Elle organise avec MSL, mais aussi avec l’association Pédiatres du monde, le suivi des personnes tout juste sorties de l’hôpital pour une suite de césarienne, des injections ou un pansement par exemple. Pour leur suivi post-natal, les mamans sont orientées vers les services de prévention du conseil général. Mais les familles sont souvent réticentes vis-à-vis de la vaccination, note Hafidha. « Je dois parfois passer du temps pour leur expliquer, seule ou avec la médiatrice sanitaire qui parle roumain, que cela sert à protéger leur enfant des maladies. Ils ont les mêmes pathologies que les autres enfants mais elles prennent davantage d’ampleur et exigent plus de soins. De ce fait, la précarité et le manque de soins influent sur la croissance des enfants. » Leur héritage culturel et leur éducation expliquent en partie leur refus de soins. Souvent, illustre l’infirmière, une fois que le médecin hospitalier a prescrit les médicaments, ils veulent repartir alors qu’une hospitalisation est nécessaire… Lorsqu’il s’agit d’un enfant, c’est particulièrement difficile.

Ce matin encore, elle était avec des médecins sur un terrain mais à peine la moitié des enfants ont pu être vus. Il a fallu expliquer pourquoi aux parents déçus. « C’est un travail fatiguant, stressant et parfois frustrant mais aussi enrichissant », résume Hafidha, au milieu des couvertures oranges de secours qui encombrent son bureau. Des “provisions” pour l’hiver prochain.

Elle dit de vous !

« Il n’y a pas d’infirmière libérale qui intervient sur les terrains des Roms migrants. Ce serait peut-être possible mais, pour travailler avec les infirmières libérales, il faudrait que les familles soient au moins en cours d’acquisition de l’AME. Et la majorité d’entre elles n’en sont pas là. Alors on ne fait pas appel à elles. Mais pourquoi pas, à l’avenir, préparer ce type de partenariat ? »

L’ASSOCIATION

L’oxygène des Roms et des gens du voyage

Areas apporte une aide sociale, éducative, scolaire, administrative et sanitaire aux gens du voyage et, depuis quelques années, aux Roms migrants arrivés des pays de l’est de l’Europe. L’association est soutenue dans ses actions par les pouvoirs publics (Agence régionale de santé du Nord-Pas-de-Calais, Conseil général du Nord, Caf, CPAM, préfecture, Fonds social européen).

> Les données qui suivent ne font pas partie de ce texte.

Lemma wait_all_spec l : forall c t, NoDup l.*1 -> NoDup l.*2 -> bios c = bios_from c t l -> (forall i f, (i, f) ∈ l -> is_Some (frames c !! f)) ->
  wp (wait_all env (seq t (length l))) c (fun r c' => r = Ok tt /\ settled l c c').
Proof.
  intros c t Hn1 Hn2 Hb Hf. unfold wait_all.
  apply wp_bind. apply (wp_mono _ _ (fun r c' => r = Ok None /\ settled l c c')); [|intros r c' [-> Hs]; by pc].
  revert c t Hn1 Hn2 Hb Hf. induction l as [|[i f] l IH]; intros c t Hn1 Hn2 Hb Hf; cbn [length seq for_fold].
  { pc. split; [done|]. unfold settled. split_and!; try done. intros i f Hin. by apply elem_of_nil in Hin. }
  apply NoDup_cons in Hn1 as [Hi Hn1]. apply NoDup_cons in Hn2 as [Hf2 Hn2]. destruct (Hf i f) as [p Ef]; [by left|].
  pc. eapply (wp_wait_write t i f); [exact Hb|exact Ef|]. pc.
  set (c1 := with_io _ _ _ _).
  assert (data_of c f = page_data p) as Ed by (unfold data_of; by rewrite Ef).
  assert (forall g, data_of c1 g = data_of c g) as Hdata.
  { intros g. unfold data_of. cbn. destruct (decide (g = f)) as [->|]; [by rewrite lookup_insert_eq, Ef|by rewrite lookup_insert_ne]. }
  eapply wp_mono; [apply (IH c1 (S t)); try done|].
  - cbn. rewrite Hb. cbn [bios_from]. rewrite filter_cons_False by (cbn; tauto). rewrite bios_from_above by lia. symmetry. by apply bios_from_ext.
  - intros j g Hj. cbn. destruct (decide (g = f)) as [->|]; [rewrite lookup_insert_eq; by eexists|rewrite lookup_insert_ne by done]. apply (Hf j). by right.
  - intros r c2 [-> (S2 & F2 & B2 & D2 & E2)]. split; [done|]. unfold settled. split; [done|]. split; [|split; [done|split]].
    + change (((i, f) :: l).*2) with (f :: l.*2). by apply (changed_cons (with_writing_back false) f l.*2 c c1 c2 p).
    + intros j g [[= -> ->]|Hj]%elem_of_cons; [|by rewrite (D2 j g Hj)]. rewrite E2 by done. unfold disk_page. cbn. rewrite lookup_insert_eq. cbn.
      by rewrite Ed, (ok_dma _ Henv).
    + intros j Hj. cbn in Hj. apply not_elem_of_cons in Hj as [Hji Hj]. rewrite E2 by done. unfold disk_page. cbn. by rewrite lookup_insert_ne.
Qed.
End writeback.
(** The first half of [resize]. *)
Lemma resize_zeros_spec c new old : wf c -> vmo_size c = page_up old -> 0 <= new -> new + PAGE_SIZE <= u64_modulus -> 0 <= old -> old + PAGE_SIZE <= u64_modulus ->
  wp (if (new <? old) && negb (is_multiple_of new PAGE_SIZE) then
         up ← lift (align_up new PAGE_SIZE);
         fill_zeros env (mkRange new (Z.min old up))
       else if (old <? new) && negb (is_multiple_of old PAGE_SIZE) then
         up ← lift (align_up old PAGE_SIZE);
         fill_zeros env (mkRange old (Z.min new up))
       else mret tt) c (fun r c' => match r with
    | Ok _ => writes c c' (r_start (zeroed new old)) (zeros (r_end (zeroed new old) - r_start (zeroed new old)))
    | Err _ => zeroed_some c c' new old end).
Proof.
  intros H Hsz Hn Hnm Ho Hom. destruct (page_up_bounds old Ho) as [Hob _]. assert (forall x, 0 <= x -> is_multiple_of x PAGE_SIZE = true -> page_up x = x) as Haligned.
  { intros x Hx E. unfold is_multiple_of in E. apply Z.eqb_eq, Z.mod_divide in E as [k ->]; [|done]. unfold page_up. by rewrite div_ceil_mul. }
  assert (forall lo hi, 0 <= lo < hi -> Z.min hi (page_up lo) <= vmo_size c -> zeroed new old = mkRange lo (Z.min hi (page_up lo)) -> lo + PAGE_SIZE <= u64_modulus ->
    wp (up ← lift (align_up lo PAGE_SIZE); fill_zeros env (mkRange lo (Z.min hi up))) c (fun r c' => match r with
    | Ok _ => writes c c' (r_start (zeroed new old)) (zeros (r_end (zeroed new old) - r_start (zeroed new old)))
    | Err _ => zeroed_some c c' new old end)) as Hfill.
  { intros lo hi Hlo Hle Ez Hm. unfold zeroed_some. rewrite Ez. apply wp_bind. eapply wp_lift; [by apply align_up_eq_page_up|]. eapply wp_mono; [apply (fill_zeros_spec (failing env) env Henv (fun x => x) c lo); [done|lia]|].
    intros [u|e] c' Hr; [done|]. destruct Hr as ([Hfail|?] & k & Hk & Hr); [|lia]. split; [done|]. exists k. split; [|done]. cbn. pose proof (page_up_bounds lo ltac:(lia)). lia. }
  assert (r_end (zeroed new old) = r_start (zeroed new old) -> wp (mret tt) c (fun r c' => match r with
    | Ok _ => writes c c' (r_start (zeroed new old)) (zeros (r_end (zeroed new old) - r_start (zeroed new old)))
    | Err _ => zeroed_some c c' new old end)) as Hnone.
  { intros ->. pc. rewrite Z.sub_diag. by apply loads_writes, loads_refl. }
  destruct (Z.ltb_spec new old) as [Hlt|Hge]; cbn [andb].
  - destruct (is_multiple_of new PAGE_SIZE) eqn:Em; cbn [negb].
    + rewrite (proj2 (Z.ltb_ge old new)) by lia. cbn [andb]. apply Hnone. unfold zeroed. cbn. rewrite !(Z.min_l new old), Z.max_r, (Haligned new) by (lia || done). lia.
    + apply Hfill; [lia|lia| |done]. unfold zeroed. by rewrite !(Z.min_l new old), Z.max_r by lia.
  - destruct (Z.ltb_spec old new) as [Hlt|Hge']; cbn [andb].
    + destruct (is_multiple_of old PAGE_SIZE) eqn:Em; cbn [negb].
      * apply Hnone. unfold zeroed. cbn. rewrite !(Z.min_r new old), Z.max_l, (Haligned old) by (lia || done). lia.
      * apply Hfill; [lia|lia| |done]. unfold zeroed. by rewrite !(Z.min_r new old), Z.max_l by lia.
    + apply Hnone. unfold zeroed. cbn. pose proof (page_up_bounds (Z.min new old) ltac:(lia)). lia.
Qed.

Lemma cut_byte n c c' x : (PAGE_SIZE | n) -> cut n c c' -> 0 <= x -> file_byte c' x = if n <=? x then byte (backing c (x / PAGE_SIZE)) (x mod PAGE_SIZE) else file_byte c x.
Proof.
  intros [k Hk] (_ & _ & _ & _ & _ & _ & Hf) Hx. unfold file_byte. rewrite Hf, Hk, Z.div_mul by done.
  pose proof (Z.div_mod x PAGE_SIZE ltac:(done)). pose proof (Z.mod_pos_bound x PAGE_SIZE ltac:(done)).
  destruct (decide _), (Z.leb_spec (k * PAGE_SIZE) x); try done; unfold PAGE_SIZE in *; lia.
Qed.

Lemma resize_spec c new old : wf c -> bf_contains (vmo_flags c) VmoFlags_RESIZABLE = true -> vmo_size c = page_up old ->
  0 <= new -> page_up new + PAGE_SIZE <= u64_modulus -> 0 <= old ->
  wp (resize env new old) c (fun r c' => match r with
    | Ok _ => resized new old c c'
    | Err _ => zeroed_some c c' new old end).
Proof.
  intros H Hfl Hold Hn Hnm Ho. destruct (page_up_bounds new Hn) as [Hnb Hnd]. destruct (page_up_bounds old Ho) as [Hob Hod]. destruct (wf_size _ H) as (_ & _ & Hm).
  unfold resize. pc. rewrite Hfl. pc. eapply wp_mono; [apply resize_zeros_spec; [done|done|done|lia|done|lia]|]. intros [u|e] c1 Hw; [|done].
  destruct (wr_same _ _ _ _ Hw) as (E1 & E2 & E3 & E4 & E5 & E6). pose proof (wr_wf _ _ _ _ Hw) as H1.
  apply wp_bind. eapply wp_lift; [apply align_up_eq_page_up; lia|]. pc. rewrite E1, Hold. destruct (Z.eqb_spec (page_up new) (page_up old)) as [Heq|Hne].
  { pc. apply (zeros_resized c c1); try done; [by rewrite E1, Hold|apply remapped_refl|]. intros x Hx. destruct (Z.ltb_spec new old); [|done]. cbn [andb].
    destruct (Z.leb_spec (page_up new) x); [|done]. unfold file_byte, file_page, byte. destruct (vmo_pages c1 !! (x / PAGE_SIZE)) as [f|] eqn:E; [|done].
    pose proof (wf_index _ H1 _ _ E) as Hi. rewrite E1, Hold, <- Heq in Hi. pose proof (Z.div_le_mono (page_up new) x PAGE_SIZE ltac:(done)). lia. }
  pc. rewrite <- Hold, <- E1. destruct (Z.ltb_spec new old) as [Hlt|Hge].
  - assert (page_up new < vmo_size c1) as Hsm by (rewrite E1, Hold; pose proof (page_up_mono new old ltac:(lia)); lia).
    assert (forall r c', r = Ok tt /\ cut (page_up new) c1 c' -> match r with Ok _ => resized new old c c' | Err _ => zeroed_some c c' new old end) as Hend.
    { intros r c' [-> Hcut]. pose proof Hcut as (W & S1 & S2 & S3 & S4 & S5 & _). apply (zeros_resized c c1); try done. intros x Hx. rewrite (cut_byte _ _ _ _ Hnd Hcut Hx).
      by rewrite (proj2 (Z.ltb_lt new old)) by done. }
    pc. change (backed (with_size _ c1)) with (backed c1). destruct (backed c1) eqn:Hb; (eapply wp_mono; [|exact Hend]).
    + apply (decommit_pages_spec env c1); [done|lia|done].
    + apply (decommit_anon_pages_spec c1); [done|lia|done|done].
  - pc. apply (zeros_resized c c1); try done.
    + apply wf_grow; [done| |done|done]. rewrite E1, Hold. by apply page_up_mono.
    + exact (remapped_refl c1).
    + intros x Hx. by rewrite (proj2 (Z.ltb_ge new old)).
Qed.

Elle dispose de deux services : un pour les gens du voyage et un pour les Roms migrants. Celui-ci est composé de huit personnes salariées (cinq éducateurs spécialisés, un animateur social, une médiatrice sanitaire et une infirmière), dont certains travaillent sur des projets transfrontaliers avec les pays d’origine. En plus de l’action de fond menée chaque jour, ils ont aussi réussi, avec l’aide de collectivités locales, à installer des Roms issus d’un terrain particulièrement insalubre sur un nouvel emplacement à Tourcoing, doté de caravanes d’occasion, de toilettes, d’une benne à ordures et bientôt de l’eau et de l’électricité.